PROBLEM TO SOLVE:
What you return must be an exact copy of the lines in the listing below between the line holding "- intros _ (v" and the line holding "Lemma good_between d", inclusive, and nothing more.
* * * * * * *
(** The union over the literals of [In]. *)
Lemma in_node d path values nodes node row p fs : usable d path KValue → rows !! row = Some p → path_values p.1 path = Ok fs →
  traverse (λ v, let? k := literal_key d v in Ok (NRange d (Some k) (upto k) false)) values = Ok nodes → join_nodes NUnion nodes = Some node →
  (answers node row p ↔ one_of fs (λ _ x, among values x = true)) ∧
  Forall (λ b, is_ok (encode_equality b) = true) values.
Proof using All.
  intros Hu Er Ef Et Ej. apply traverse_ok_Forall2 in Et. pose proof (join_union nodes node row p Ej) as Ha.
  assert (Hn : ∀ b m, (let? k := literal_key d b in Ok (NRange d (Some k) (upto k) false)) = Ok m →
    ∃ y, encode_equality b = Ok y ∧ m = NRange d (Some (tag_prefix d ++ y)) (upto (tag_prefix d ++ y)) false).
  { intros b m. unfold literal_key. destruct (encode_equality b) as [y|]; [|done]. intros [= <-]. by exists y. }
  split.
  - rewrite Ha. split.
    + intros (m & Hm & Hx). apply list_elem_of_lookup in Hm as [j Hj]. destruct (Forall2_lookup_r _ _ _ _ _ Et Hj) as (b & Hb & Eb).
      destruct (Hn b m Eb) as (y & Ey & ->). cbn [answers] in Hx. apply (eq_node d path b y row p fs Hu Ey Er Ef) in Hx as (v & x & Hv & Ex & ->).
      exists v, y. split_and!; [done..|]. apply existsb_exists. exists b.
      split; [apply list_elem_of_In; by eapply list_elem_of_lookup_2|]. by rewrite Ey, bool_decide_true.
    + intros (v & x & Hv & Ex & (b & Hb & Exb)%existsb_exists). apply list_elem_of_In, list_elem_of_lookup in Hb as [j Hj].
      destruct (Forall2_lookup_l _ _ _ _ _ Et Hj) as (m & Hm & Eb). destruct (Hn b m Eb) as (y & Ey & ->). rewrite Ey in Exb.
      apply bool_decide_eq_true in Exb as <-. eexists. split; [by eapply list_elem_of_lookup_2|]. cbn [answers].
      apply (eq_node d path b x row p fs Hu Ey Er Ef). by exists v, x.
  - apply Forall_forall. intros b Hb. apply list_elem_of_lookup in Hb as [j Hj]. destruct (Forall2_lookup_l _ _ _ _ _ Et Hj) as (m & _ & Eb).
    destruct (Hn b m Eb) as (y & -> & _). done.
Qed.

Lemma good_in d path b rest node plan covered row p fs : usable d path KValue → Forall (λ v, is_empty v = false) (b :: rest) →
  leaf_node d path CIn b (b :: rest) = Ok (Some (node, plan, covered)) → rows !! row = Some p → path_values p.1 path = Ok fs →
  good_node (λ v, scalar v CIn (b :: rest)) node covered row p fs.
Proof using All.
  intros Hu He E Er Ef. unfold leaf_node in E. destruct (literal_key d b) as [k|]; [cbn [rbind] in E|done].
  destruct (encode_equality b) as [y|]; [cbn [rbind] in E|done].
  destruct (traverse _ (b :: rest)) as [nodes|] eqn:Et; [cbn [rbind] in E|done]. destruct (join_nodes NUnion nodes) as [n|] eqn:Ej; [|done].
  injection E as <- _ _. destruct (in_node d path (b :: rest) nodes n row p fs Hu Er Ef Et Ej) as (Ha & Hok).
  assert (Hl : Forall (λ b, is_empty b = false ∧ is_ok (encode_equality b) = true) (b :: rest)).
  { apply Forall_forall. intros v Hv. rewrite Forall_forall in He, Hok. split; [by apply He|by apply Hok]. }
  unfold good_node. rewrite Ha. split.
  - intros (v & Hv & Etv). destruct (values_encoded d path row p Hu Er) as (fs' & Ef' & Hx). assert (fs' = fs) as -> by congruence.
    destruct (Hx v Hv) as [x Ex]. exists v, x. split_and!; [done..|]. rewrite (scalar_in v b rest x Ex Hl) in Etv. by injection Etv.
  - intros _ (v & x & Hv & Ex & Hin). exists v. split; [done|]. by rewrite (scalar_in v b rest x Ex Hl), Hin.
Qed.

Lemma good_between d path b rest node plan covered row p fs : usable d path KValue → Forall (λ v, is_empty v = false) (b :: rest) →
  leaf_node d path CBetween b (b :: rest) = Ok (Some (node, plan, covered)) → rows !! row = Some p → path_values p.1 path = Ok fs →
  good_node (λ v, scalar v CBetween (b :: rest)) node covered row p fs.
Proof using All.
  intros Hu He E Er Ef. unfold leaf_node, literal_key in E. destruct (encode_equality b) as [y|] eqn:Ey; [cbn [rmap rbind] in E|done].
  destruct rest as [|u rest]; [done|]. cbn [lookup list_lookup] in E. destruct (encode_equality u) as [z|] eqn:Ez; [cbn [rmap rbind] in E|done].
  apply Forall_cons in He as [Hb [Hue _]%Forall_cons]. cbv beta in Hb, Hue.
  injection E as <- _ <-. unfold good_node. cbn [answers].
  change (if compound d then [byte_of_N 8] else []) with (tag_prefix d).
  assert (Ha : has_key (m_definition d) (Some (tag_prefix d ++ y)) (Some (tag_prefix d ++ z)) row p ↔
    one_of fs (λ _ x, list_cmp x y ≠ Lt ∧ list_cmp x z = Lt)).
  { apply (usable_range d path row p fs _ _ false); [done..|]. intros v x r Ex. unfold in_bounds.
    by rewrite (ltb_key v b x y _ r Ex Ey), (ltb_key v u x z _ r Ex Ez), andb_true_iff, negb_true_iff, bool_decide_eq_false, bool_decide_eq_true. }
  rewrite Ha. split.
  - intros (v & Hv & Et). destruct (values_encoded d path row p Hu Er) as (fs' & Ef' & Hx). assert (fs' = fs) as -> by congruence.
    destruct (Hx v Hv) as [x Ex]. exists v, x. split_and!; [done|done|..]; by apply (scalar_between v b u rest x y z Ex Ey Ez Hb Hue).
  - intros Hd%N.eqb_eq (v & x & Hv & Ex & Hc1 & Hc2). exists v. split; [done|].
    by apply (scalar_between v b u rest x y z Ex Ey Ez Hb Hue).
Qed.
* * * * * * *
RESULT:
  - intros _ (v & x & Hv & Ex & Hin). exists v. split; [done|]. by rewrite (scalar_in v b rest x Ex Hl), Hin.
Qed.

Lemma good_between d path b rest node plan covered row p fs : usable d path KValue → Forall (λ v, is_empty v = false) (b :: rest) →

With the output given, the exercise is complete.